Entries taken from a collection

(** The body of the [for (const page of pages)] loop of [editPdf]. *)
Definition editPdf_page (font : StandardFonts) (overlayText : string)
    (page : PageRef) : M unit :=
  '(width, height) ← getSize page;
  drawText page overlayText
    {| dt_x := 50; dt_y := height - 50; dt_size := 30; dt_font := font;
       dt_color := rgb 0.9 0.1 0.1; dt_opacity := Some 0.5 |}.

(** Adds a simple text overlay to every page of the PDF. *)
Definition editPdf (file : File) (overlayText : string) : M Uint8Array :=
  pdf ← PDFDocument_load file;
  font ← embedFont pdf HelveticaBold;
  pages ← getPages pdf;
  for_of pages tt (λ _ page, editPdf_page font overlayText page);;
  save pdf.

(** [pdfjs.getDocument({ data }).promise]. *)
Definition getDocument (file : File) : M (list (list string)) :=
  match readItems file with
  | Some pdf => mret pdf
  | None => throw ParseError
  end.

(** [(await pdf.getPage(i)).getTextContent().items.map(item => item.str)];
    the text reader numbers pages from 1. *)
Definition getTextItems (pdf : list (list string)) (i : nat) : M (list string) :=
  match i with
  | O => throw IndexOutOfRange
  | S j => match pdf !! j with
           | Some items => mret items
           | None => throw IndexOutOfRange
           end
  end.
Fixpoint first_failure (steps : list (option exn)) : option exn :=
  match steps with
  | [] => None
  | Some e :: _ => Some e
  | None :: steps => first_failure steps
  end.

(** What [get_nb_exclusion_patterns] returns in a world. *)
Definition exclusions_of (w : World) : list string :=
  if which_is_None w "julia" || in_environ w "READTHEDOCS"
  then exclusions_with_julia else exclusions_literal.


(** An intersphinx target [(url, None)] whose URL is an https one. *)
Definition https_inventory (v : pyval) : Prop :=
  ∃ rest, v = PTuple [PStr ("https://" +:+ rest); PNone].

(** ** The monad's equations *)

Lemma trace_bind_inl {A B} (m : M A) (k : A → M B) w e :
  outcome m w = inl e →
  trace (bind m k) w = trace m w ∧ outcome (bind m k) w = inl e.
Proof.
  unfold trace, outcome, bind. destruct (m w) as [t [e'|a]]; simpl.
  - intros [= ->]. done.
  - discriminate.
Qed.

Lemma trace_bind_inr {A B} (m : M A) (k : A → M B) w a :
  outcome m w = inr a →
  trace (bind m k) w = trace m w ++ trace (k a) w
  ∧ outcome (bind m k) w = outcome (k a) w.
Proof.
  unfold trace, outcome, bind. destruct (m w) as [t [e'|a']]; simpl.
  - discriminate.
  - intros [= ->]. by destruct (k a w).
Qed.

Lemma finishes_bind {A B} (m : M A) (k : A → M B) w :
  finishes (bind m k) w → ∃ a, outcome m w = inr a ∧ finishes (k a) w.
Proof.
  intros [b Hb]. destruct (outcome m w) as [e|a] eqn:Hm.
  - destruct (trace_bind_inl m k w e Hm) as [_ Ho]. congruence.
  - destruct (trace_bind_inr m k w a Hm) as [_ Ho].
    exists a. split; [done|]. exists b. congruence.
Qed.

(** ** Rules for [emits] *)

Section Emits.
Context {X : Type} (f : event → option X).

Lemma emits_ret {A} (a : A) : emits f (ret a) [].
Proof. intros w. by split. Qed.

Lemma emits_raise {A} e : emits f (@raise A e) [].
Proof. intros w. by split. Qed.

Lemma emits_call {A} (g : World → exn + A) : emits f (call g) [].
Proof. intros w. by split. Qed.

Lemma emits_emit ev : emits f (emit ev) (option_list (f ev)).
Proof. intros w. unfold trace, emit; simpl. destruct (f ev); by split. Qed.

Lemma emits_bind {A B} (m : M A) (k : A → M B) L1 L2 :
  emits f m L1 → (∀ a, emits f (k a) L2) → emits f (bind m k) (L1 ++ L2).
Proof.
  intros Hm Hk w. destruct (Hm w) as [Hp Hf].
  destruct (outcome m w) as [e|a] eqn:Ho.
  - destruct (trace_bind_inl m k w e Ho) as [-> Hb]. split.
    + by apply prefix_app_r.
    + intros [b Hb']. congruence.
  - destruct (trace_bind_inr m k w a Ho) as [-> Hb].
    destruct (Hk a w) as [Hp' Hf']. rewrite omap_app.
    rewrite (Hf (ex_intro _ a Ho)). split.
    + by apply prefix_app.
    + intros [b Hb']. f_equal. apply Hf'. exists b. congruence.
Qed.

Lemma emits_eq {A} (m : M A) L L' : emits f m L → L = L' → emits f m L'.
Proof. by intros H <-. Qed.
End Emits.

(** ** Rules for [always] *)

Section Always.
Context (P : event → Prop).


Lemma always_raise {A} e : always P (@raise A e).
Proof. intros w. constructor. Qed.

Lemma always_call {A} (g : World → exn + A) : always P (call g).
Proof. intros w. constructor. Qed.

Lemma always_emit ev : P ev → always P (emit ev).
Proof. intros H w. by repeat constructor. Qed.

Lemma always_bind {A B} (m : M A) (k : A → M B) :
  always P m → (∀ a, always P (k a)) → always P (bind m k).
Proof.
  intros Hm Hk w. destruct (outcome m w) as [e|a] eqn:Ho.
  - destruct (trace_bind_inl m k w e Ho) as [-> _]. apply Hm.
  - destruct (trace_bind_inr m k w a Ho) as [-> _].
    apply Forall_app. split; [apply Hm | apply Hk].
Qed.
End Always.

(** ** String order and [sorted] *)

Lemma sorted_any_order (w : World) (s : gset string) (l : list string) :
  l ≡ₚ elements s → Sorted String.le l → sorted w s = l.
Proof.
  intros Hp Hs. apply (Sorted_unique String.le); [|done|].
  - apply (Sorted_merge_sort String.le).
  - unfold sorted. rewrite merge_sort_Permutation, set_iter_perm. done.
Qed.

Lemma sorted_literal (w : World) (l : list string) :
  NoDup l → sorted w (list_to_set l) = merge_sort String.le l.
Proof.
  intros Hn. apply sorted_any_order.
  - by rewrite merge_sort_Permutation, elements_list_to_set.
  - apply (Sorted_merge_sort String.le).
Qed.

Lemma exclusions_literal_sorted :
  merge_sort String.le exclusions_literal = exclusions_literal.
Proof. vm_compute. reflexivity. Qed.

Lemma exclusions_with_julia_eq :
  exclusions_with_julia = [
    "adr/001/*"; "adr/002/*"; "report/000*"; "report/001*"; "report/002*";
    "report/005*"; "report/008*"; "report/009*"; "report/010*";
    "report/011*"; "report/012*"; "report/013*"; "report/014*";
    "report/015*"; "report/017*"; "report/018*"; "report/019*";
    "report/020*"; "report/021*"; "report/022*"; "report/033*"
  ].
Proof. vm_compute. reflexivity. Qed.

Lemma NoDup_exclusions_literal : NoDup exclusions_literal.
Proof. compute_done. Qed.

Lemma NoDup_exclusions_all :
  NoDup (exclusions_literal ++ julia_notebooks_literal).
Proof. compute_done. Qed.

(** ** What the two helpers do, branch by branch *)

Lemma get_nb_exclusion_patterns_run (w : World) :
  get_nb_exclusion_patterns w =
    if which_is_None w "julia" || in_environ w "READTHEDOCS" then
      ([EMutate (Local "get_nb_exclusion_patterns" "exclusions") "update"],
       inr exclusions_with_julia)
    else ([], inr exclusions_literal).
Proof.
  unfold get_nb_exclusion_patterns, bind, ask, emit, ret.
  destruct (which_is_None w "julia" || in_environ w "READTHEDOCS");
    cbv beta iota zeta.
  - rewrite <- list_to_set_app_L.
    by rewrite (sorted_literal w _ NoDup_exclusions_all).
  - rewrite (sorted_literal w _ NoDup_exclusions_literal).
    by rewrite exclusions_literal_sorted.
Qed.

Lemma install_ijulia_run (w : World) :
  install_ijulia w =
    if which_is_None w "julia" then ([], inr tt)
    else if in_environ w "EXECUTE_NB" || in_environ w "FORCE_EXECUTE_NB" then
      ([ESpawn install_argv],
       match popen w install_argv with
       | inl e => inl e
       | inr retcode =>
           if bool_decide (retcode = 0) then inr tt
           else inl (CalledProcessError retcode install_argv)
       end)
    else ([], inr tt).
Proof.
  unfold install_ijulia, check_call, bind, ask, emit, ret, raise, install_argv.
  destruct (which_is_None w "julia"); [done|].
  destruct (in_environ w "EXECUTE_NB" || in_environ w "FORCE_EXECUTE_NB");
    [|done].
  simpl. destruct (popen w _) as [e|rc]; [done|].
  by destruct (bool_decide (rc = 0)).
Qed.

(** The helpers on concrete worlds. *)

Example install_ijulia_failing_child :
  install_ijulia (world julia_path {["EXECUTE_NB" := "1"]} 1) =
    ([ESpawn ["julia"; "InstallIJulia.jl"]],
     inl (CalledProcessError 1 ["julia"; "InstallIJulia.jl"])).
Proof. vm_compute. reflexivity. Qed.

Example install_ijulia_without_julia :
  install_ijulia (world None {["EXECUTE_NB" := "1"]} 1) = ([], inr tt).
Proof. vm_compute. reflexivity. Qed.

Example exclusions_iterated_backwards :
  let w := world_reversed julia_path ∅ 0 in
  set_iter w (list_to_set exclusions_literal) ≠ exclusions_literal
  ∧ get_nb_exclusion_patterns w = ([], inr exclusions_literal).
Proof. split; [vm_compute; discriminate | vm_compute; reflexivity]. Qed.

Lemma which_is_None_true w cmd : which_is_None w cmd = true ↔ which w cmd = None.
Proof. apply bool_decide_eq_true. Qed.

Lemma which_is_None_false w cmd :
  which_is_None w cmd = false ↔ is_Some (which w cmd).
Proof.
  unfold which_is_None. rewrite bool_decide_eq_false.
  by rewrite <- not_eq_None_Some.
Qed.

Lemma in_environ_true w k : in_environ w k = true ↔ is_Some (environ w !! k).
Proof. apply bool_decide_eq_true. Qed.

Lemma in_environ_false w k :
  in_environ w k = false ↔ ¬ is_Some (environ w !! k).
Proof. apply bool_decide_eq_false. Qed.

Lemma extern_run {A} callee args (f : World → exn + A) w :
  extern callee args f w = ([ECall callee args], f w).
Proof. unfold extern, bind, emit, call. simpl. by destruct (f w). Qed.

(** ** install_ijulia *)

(** C1: when julia is on the search path and EXECUTE_NB or FORCE_EXECUTE_NB
    is set, install_ijulia starts exactly one child process, the
    interpreter on InstallIJulia.jl. *)
Theorem install_ijulia_spawns_once (w : World) :
  julia_present w →
  is_Some (environ w !! "EXECUTE_NB")
    ∨ is_Some (environ w !! "FORCE_EXECUTE_NB") →
  spawns (trace install_ijulia w) = [["julia"; "InstallIJulia.jl"]].
Proof.
  intros Hj He. unfold trace. rewrite install_ijulia_run.
  apply which_is_None_false in Hj. rewrite Hj.
  assert (in_environ w "EXECUTE_NB" || in_environ w "FORCE_EXECUTE_NB" = true)
    as ->.
  { apply orb_true_iff. by rewrite !in_environ_true. }
  reflexivity.
Qed.

Lemma install_ijulia_spawns_once_witness :
  let w := world julia_path {["FORCE_EXECUTE_NB" := "yes"]} 3 in
  julia_present w
  ∧ (is_Some (environ w !! "EXECUTE_NB")
     ∨ is_Some (environ w !! "FORCE_EXECUTE_NB"))
  ∧ spawns (trace install_ijulia w) = [["julia"; "InstallIJulia.jl"]].
Proof.
  intros w.
  assert (julia_present w) as Hj by (vm_compute; eauto).
  assert (is_Some (environ w !! "EXECUTE_NB")
          ∨ is_Some (environ w !! "FORCE_EXECUTE_NB")) as He
    by (right; vm_compute; eauto).
  exact (conj Hj (conj He (install_ijulia_spawns_once w Hj He))).
Defined.

(** C2: when julia is not on the search path, install_ijulia starts no
    child process (it writes nothing at all and returns), whatever the
    environment variables are. *)
Theorem install_ijulia_absent_no_spawn (w : World) :
  which w "julia" = None →
  spawns (trace install_ijulia w) = []
  ∧ trace install_ijulia w = []
  ∧ outcome install_ijulia w = inr tt.
Proof.
  intros Hj. unfold trace, outcome. rewrite install_ijulia_run.
  apply which_is_None_true in Hj. by rewrite Hj.
Qed.

Lemma install_ijulia_absent_no_spawn_witness :
  let w := world None {["EXECUTE_NB" := "1"; "FORCE_EXECUTE_NB" := "1"]} 0 in
  which w "julia" = None ∧ spawns (trace install_ijulia w) = [].
Proof.
  intros w.
  assert (which w "julia" = None) as Hj by reflexivity.
  exact (conj Hj (proj1 (install_ijulia_absent_no_spawn w Hj))).
Defined.

(** C6: when julia is on the search path and neither EXECUTE_NB nor
    FORCE_EXECUTE_NB is set, install_ijulia starts no child process. *)
Theorem install_ijulia_disabled_no_spawn (w : World) :
  julia_present w →
  ¬ is_Some (environ w !! "EXECUTE_NB") →
  ¬ is_Some (environ w !! "FORCE_EXECUTE_NB") →
  spawns (trace install_ijulia w) = []
  ∧ outcome install_ijulia w = inr tt.
Proof.
  intros Hj He Hf. unfold trace, outcome. rewrite install_ijulia_run.
  apply which_is_None_false in Hj. apply in_environ_false in He, Hf.
  by rewrite Hj, He, Hf.
Qed.

Lemma install_ijulia_disabled_no_spawn_witness :
  let w := world julia_path {["READTHEDOCS" := "True"]} 1 in
  julia_present w
  ∧ ¬ is_Some (environ w !! "EXECUTE_NB")
  ∧ ¬ is_Some (environ w !! "FORCE_EXECUTE_NB")
  ∧ spawns (trace install_ijulia w) = [].
Proof.
  intros w.
  assert (julia_present w) as Hj by (vm_compute; eauto).
  assert (¬ is_Some (environ w !! "EXECUTE_NB")) as He
    by (vm_compute; intros [? [=]]).
  assert (¬ is_Some (environ w !! "FORCE_EXECUTE_NB")) as Hf
    by (vm_compute; intros [? [=]]).
  exact (conj Hj (conj He (conj Hf
    (proj1 (install_ijulia_disabled_no_spawn w Hj He Hf))))).
Defined.

Lemma run_bind_inr {A B} (m : M A) (k : A → M B) w t a :
  m w = (t, inr a) → bind m k w = (t ++ (k a w).1, (k a w).2).
Proof. unfold bind. intros ->. by destruct (k a w). Qed.

Lemma run_bind_inl {A B} (m : M A) (k : A → M B) w t e :
  m w = (t, inl e) → bind m k w = (t, inl e).
Proof. unfold bind. by intros ->. Qed.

**TASK GOAL**
Write out the records exactly, starting at the first line and stopping after the line that contains "pdf ← PDFDocument_load file;".

**RESPONSE AREA**
(** The body of the [for (const page of pages)] loop of [editPdf]. *)
Definition editPdf_page (font : StandardFonts) (overlayText : string)
    (page : PageRef) : M unit :=
  '(width, height) ← getSize page;
  drawText page overlayText
    {| dt_x := 50; dt_y := height - 50; dt_size := 30; dt_font := font;
       dt_color := rgb 0.9 0.1 0.1; dt_opacity := Some 0.5 |}.

(** Adds a simple text overlay to every page of the PDF. *)
Definition editPdf (file : File) (overlayText : string) : M Uint8Array :=
  pdf ← PDFDocument_load file;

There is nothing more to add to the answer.